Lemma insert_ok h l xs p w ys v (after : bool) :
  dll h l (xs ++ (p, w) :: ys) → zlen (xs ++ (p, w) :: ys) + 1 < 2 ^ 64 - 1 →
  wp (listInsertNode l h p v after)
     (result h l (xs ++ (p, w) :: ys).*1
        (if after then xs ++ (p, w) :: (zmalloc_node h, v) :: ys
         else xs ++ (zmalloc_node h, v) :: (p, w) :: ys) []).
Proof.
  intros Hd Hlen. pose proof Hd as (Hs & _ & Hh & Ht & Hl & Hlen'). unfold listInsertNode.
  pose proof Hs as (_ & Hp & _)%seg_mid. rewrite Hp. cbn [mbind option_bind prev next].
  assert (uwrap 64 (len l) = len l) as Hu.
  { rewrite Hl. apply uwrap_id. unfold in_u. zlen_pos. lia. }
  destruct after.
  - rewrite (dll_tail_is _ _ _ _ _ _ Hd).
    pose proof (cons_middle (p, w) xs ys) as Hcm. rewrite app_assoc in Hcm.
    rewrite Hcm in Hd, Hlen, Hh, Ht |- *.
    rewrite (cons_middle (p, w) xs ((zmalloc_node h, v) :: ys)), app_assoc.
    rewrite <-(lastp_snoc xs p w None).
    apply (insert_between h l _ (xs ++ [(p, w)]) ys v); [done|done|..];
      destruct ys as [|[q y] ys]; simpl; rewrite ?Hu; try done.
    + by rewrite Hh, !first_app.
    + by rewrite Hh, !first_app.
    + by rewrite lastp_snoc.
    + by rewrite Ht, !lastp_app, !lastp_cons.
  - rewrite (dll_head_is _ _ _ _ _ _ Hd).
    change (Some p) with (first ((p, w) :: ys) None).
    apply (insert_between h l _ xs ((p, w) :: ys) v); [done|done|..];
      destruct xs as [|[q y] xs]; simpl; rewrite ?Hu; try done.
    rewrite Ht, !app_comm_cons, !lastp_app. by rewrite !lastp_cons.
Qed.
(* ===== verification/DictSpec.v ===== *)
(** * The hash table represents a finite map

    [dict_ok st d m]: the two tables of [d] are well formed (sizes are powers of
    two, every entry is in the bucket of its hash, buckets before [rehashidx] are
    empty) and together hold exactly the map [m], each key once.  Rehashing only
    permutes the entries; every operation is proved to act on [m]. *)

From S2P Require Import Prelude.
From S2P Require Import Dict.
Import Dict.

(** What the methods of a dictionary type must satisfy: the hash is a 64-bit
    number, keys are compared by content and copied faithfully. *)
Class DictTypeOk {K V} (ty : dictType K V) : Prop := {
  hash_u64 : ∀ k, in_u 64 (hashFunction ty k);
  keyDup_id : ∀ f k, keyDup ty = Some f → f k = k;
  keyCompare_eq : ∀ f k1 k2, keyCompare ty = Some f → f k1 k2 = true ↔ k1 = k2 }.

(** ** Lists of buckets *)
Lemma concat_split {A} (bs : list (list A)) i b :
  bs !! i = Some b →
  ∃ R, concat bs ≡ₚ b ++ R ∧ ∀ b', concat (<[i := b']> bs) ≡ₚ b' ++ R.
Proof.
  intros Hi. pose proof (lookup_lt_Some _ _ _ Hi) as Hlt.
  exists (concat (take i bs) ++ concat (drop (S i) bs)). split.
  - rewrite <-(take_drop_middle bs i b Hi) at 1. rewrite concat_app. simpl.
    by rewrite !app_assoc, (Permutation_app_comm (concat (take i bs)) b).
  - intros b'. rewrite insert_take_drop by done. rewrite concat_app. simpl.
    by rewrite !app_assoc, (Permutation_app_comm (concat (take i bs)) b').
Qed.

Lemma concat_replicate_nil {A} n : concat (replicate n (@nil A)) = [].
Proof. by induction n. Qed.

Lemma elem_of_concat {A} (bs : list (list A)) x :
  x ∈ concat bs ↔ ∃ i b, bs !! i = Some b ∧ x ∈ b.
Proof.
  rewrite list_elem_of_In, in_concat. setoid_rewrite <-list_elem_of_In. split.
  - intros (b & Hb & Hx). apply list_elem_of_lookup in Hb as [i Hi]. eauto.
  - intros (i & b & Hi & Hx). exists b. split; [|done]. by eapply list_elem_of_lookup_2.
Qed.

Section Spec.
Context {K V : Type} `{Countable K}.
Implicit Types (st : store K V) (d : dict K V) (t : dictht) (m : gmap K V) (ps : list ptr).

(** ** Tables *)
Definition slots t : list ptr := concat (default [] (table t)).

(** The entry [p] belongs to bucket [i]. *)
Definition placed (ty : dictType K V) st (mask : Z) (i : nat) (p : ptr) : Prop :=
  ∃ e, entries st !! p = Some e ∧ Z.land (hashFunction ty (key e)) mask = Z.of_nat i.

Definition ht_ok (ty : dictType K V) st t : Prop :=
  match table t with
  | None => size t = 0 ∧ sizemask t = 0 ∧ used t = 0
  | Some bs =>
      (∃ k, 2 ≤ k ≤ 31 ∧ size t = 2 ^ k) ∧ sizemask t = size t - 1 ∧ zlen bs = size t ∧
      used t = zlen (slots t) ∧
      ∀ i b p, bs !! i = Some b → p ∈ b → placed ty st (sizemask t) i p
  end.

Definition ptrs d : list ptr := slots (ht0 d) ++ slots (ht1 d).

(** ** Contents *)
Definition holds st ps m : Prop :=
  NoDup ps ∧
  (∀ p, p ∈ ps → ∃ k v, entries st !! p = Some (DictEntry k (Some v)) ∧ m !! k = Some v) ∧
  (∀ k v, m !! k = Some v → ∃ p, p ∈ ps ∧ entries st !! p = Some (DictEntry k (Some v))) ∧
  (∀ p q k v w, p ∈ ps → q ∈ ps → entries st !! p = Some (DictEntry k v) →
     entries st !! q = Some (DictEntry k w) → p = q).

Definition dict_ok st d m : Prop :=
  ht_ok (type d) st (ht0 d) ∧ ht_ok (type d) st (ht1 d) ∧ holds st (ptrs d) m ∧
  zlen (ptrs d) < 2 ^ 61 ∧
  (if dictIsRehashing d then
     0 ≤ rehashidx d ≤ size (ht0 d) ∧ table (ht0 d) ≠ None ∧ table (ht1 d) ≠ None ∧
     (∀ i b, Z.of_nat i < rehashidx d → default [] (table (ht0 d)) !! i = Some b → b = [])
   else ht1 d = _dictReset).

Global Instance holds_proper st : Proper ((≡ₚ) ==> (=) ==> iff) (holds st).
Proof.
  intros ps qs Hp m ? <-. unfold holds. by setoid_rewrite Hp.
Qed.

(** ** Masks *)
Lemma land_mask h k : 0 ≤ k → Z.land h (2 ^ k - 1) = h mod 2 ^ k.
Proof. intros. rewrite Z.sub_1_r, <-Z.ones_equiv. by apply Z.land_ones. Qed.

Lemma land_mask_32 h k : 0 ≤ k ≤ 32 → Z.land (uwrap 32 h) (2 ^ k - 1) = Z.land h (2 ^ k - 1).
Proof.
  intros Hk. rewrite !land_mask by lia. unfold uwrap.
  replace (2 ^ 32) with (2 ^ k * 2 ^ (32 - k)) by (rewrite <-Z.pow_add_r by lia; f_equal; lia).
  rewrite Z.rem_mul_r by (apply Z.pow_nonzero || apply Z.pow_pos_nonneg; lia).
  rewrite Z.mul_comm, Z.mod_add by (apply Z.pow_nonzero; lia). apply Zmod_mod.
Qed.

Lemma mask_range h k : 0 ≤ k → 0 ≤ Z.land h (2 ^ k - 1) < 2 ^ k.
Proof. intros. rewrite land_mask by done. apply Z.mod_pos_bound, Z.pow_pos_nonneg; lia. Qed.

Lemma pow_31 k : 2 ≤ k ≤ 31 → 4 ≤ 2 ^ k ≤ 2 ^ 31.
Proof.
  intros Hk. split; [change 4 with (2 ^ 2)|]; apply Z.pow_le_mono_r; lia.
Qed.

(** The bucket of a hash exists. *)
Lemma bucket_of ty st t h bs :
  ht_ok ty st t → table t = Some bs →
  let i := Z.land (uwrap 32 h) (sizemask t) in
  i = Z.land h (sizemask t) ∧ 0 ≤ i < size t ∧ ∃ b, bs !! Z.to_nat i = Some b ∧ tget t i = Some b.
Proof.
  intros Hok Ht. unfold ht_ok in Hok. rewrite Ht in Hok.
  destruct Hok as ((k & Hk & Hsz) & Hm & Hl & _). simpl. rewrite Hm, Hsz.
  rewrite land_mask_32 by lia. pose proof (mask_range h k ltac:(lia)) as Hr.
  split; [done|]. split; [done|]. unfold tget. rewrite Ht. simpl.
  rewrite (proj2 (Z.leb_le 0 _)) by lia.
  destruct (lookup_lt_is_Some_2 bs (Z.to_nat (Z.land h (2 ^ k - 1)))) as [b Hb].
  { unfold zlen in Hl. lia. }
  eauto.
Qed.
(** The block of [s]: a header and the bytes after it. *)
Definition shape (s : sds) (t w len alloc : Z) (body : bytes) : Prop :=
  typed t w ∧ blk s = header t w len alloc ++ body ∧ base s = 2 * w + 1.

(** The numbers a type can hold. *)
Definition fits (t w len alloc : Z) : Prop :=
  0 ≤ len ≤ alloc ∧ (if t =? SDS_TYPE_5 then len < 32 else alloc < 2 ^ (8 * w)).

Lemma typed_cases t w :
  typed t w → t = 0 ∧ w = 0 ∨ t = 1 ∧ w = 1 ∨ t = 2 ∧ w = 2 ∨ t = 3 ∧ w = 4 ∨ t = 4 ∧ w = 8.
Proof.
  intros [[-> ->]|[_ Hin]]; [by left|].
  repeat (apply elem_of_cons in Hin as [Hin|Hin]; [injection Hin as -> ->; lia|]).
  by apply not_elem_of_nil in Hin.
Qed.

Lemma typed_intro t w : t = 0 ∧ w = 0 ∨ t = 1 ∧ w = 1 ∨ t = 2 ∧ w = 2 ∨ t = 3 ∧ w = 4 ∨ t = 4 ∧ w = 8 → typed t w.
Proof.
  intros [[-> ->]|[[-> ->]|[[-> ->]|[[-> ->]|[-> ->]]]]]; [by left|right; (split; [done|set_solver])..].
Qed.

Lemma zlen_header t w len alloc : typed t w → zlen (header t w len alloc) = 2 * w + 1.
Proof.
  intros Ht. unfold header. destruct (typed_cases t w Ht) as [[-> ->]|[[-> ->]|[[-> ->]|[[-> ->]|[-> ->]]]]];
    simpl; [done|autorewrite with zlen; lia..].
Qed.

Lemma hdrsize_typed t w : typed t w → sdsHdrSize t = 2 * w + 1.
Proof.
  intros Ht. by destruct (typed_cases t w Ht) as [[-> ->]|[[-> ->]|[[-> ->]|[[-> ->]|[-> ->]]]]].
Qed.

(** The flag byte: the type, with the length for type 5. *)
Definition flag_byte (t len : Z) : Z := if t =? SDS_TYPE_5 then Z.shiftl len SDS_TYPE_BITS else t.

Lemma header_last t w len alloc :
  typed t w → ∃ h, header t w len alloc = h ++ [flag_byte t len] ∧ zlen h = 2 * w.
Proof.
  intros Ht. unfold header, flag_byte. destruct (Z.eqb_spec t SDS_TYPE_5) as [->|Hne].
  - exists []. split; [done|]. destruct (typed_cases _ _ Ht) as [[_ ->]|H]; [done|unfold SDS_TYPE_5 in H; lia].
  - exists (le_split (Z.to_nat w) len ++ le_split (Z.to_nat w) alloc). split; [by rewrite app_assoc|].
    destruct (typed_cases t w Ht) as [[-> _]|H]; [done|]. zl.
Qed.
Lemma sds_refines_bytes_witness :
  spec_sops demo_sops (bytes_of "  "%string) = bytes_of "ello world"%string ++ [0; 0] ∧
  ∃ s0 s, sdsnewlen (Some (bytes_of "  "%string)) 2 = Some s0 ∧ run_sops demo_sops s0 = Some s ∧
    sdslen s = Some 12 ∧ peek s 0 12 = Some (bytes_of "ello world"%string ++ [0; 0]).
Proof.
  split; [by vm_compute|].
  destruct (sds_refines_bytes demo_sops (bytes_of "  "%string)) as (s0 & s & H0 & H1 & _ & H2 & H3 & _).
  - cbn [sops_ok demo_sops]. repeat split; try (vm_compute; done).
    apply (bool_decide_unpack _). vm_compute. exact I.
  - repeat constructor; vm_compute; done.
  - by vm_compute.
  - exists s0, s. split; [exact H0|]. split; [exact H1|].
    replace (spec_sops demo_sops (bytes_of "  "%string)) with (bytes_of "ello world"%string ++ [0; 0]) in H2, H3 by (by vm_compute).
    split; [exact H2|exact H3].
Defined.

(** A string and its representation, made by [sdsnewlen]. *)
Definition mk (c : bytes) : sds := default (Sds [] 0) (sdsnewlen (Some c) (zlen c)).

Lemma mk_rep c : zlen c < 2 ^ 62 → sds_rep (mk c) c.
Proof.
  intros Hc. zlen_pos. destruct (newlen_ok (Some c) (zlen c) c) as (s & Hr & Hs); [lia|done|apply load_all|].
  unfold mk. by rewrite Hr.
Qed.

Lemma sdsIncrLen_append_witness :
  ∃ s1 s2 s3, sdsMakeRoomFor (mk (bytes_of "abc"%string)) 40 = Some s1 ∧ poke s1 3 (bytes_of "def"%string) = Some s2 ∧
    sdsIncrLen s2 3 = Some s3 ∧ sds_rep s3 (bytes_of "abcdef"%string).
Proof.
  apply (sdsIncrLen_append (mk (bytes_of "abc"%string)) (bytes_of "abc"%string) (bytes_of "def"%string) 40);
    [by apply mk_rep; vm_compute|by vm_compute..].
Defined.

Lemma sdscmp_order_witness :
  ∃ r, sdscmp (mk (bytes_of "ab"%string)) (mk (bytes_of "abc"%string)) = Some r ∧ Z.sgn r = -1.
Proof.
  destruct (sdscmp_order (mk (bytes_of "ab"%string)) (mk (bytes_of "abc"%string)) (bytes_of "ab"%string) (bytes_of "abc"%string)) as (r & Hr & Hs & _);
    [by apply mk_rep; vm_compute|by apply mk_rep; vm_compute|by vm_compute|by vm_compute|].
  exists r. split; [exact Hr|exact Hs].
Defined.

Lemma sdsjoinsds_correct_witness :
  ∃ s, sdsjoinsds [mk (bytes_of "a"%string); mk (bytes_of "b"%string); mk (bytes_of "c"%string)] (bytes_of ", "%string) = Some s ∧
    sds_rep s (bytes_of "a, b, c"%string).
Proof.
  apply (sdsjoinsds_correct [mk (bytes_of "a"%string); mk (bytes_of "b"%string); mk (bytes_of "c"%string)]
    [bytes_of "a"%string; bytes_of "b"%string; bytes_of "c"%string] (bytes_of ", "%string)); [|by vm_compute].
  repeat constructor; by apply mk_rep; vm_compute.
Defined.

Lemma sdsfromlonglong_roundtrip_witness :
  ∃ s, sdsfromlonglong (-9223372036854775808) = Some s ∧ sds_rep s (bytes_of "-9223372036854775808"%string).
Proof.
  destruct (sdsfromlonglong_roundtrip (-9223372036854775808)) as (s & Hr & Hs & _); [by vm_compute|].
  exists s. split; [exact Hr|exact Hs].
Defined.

* * *

Task requirements:
The entries above hold a line with "rewrite Z.mul_comm, Z.mod_add" and a later line with "(** The numbers a type can hold. *)". Write out exactly those lines and all lines between, nothing more.

Output below:
  rewrite Z.mul_comm, Z.mod_add by (apply Z.pow_nonzero; lia). apply Zmod_mod.
Qed.

Lemma mask_range h k : 0 ≤ k → 0 ≤ Z.land h (2 ^ k - 1) < 2 ^ k.
Proof. intros. rewrite land_mask by done. apply Z.mod_pos_bound, Z.pow_pos_nonneg; lia. Qed.

Lemma pow_31 k : 2 ≤ k ≤ 31 → 4 ≤ 2 ^ k ≤ 2 ^ 31.
Proof.
  intros Hk. split; [change 4 with (2 ^ 2)|]; apply Z.pow_le_mono_r; lia.
Qed.

(** The bucket of a hash exists. *)
Lemma bucket_of ty st t h bs :
  ht_ok ty st t → table t = Some bs →
  let i := Z.land (uwrap 32 h) (sizemask t) in
  i = Z.land h (sizemask t) ∧ 0 ≤ i < size t ∧ ∃ b, bs !! Z.to_nat i = Some b ∧ tget t i = Some b.
Proof.
  intros Hok Ht. unfold ht_ok in Hok. rewrite Ht in Hok.
  destruct Hok as ((k & Hk & Hsz) & Hm & Hl & _). simpl. rewrite Hm, Hsz.
  rewrite land_mask_32 by lia. pose proof (mask_range h k ltac:(lia)) as Hr.
  split; [done|]. split; [done|]. unfold tget. rewrite Ht. simpl.
  rewrite (proj2 (Z.leb_le 0 _)) by lia.
  destruct (lookup_lt_is_Some_2 bs (Z.to_nat (Z.land h (2 ^ k - 1)))) as [b Hb].
  { unfold zlen in Hl. lia. }
  eauto.
Qed.
(** The block of [s]: a header and the bytes after it. *)
Definition shape (s : sds) (t w len alloc : Z) (body : bytes) : Prop :=
  typed t w ∧ blk s = header t w len alloc ++ body ∧ base s = 2 * w + 1.

(** The numbers a type can hold. *)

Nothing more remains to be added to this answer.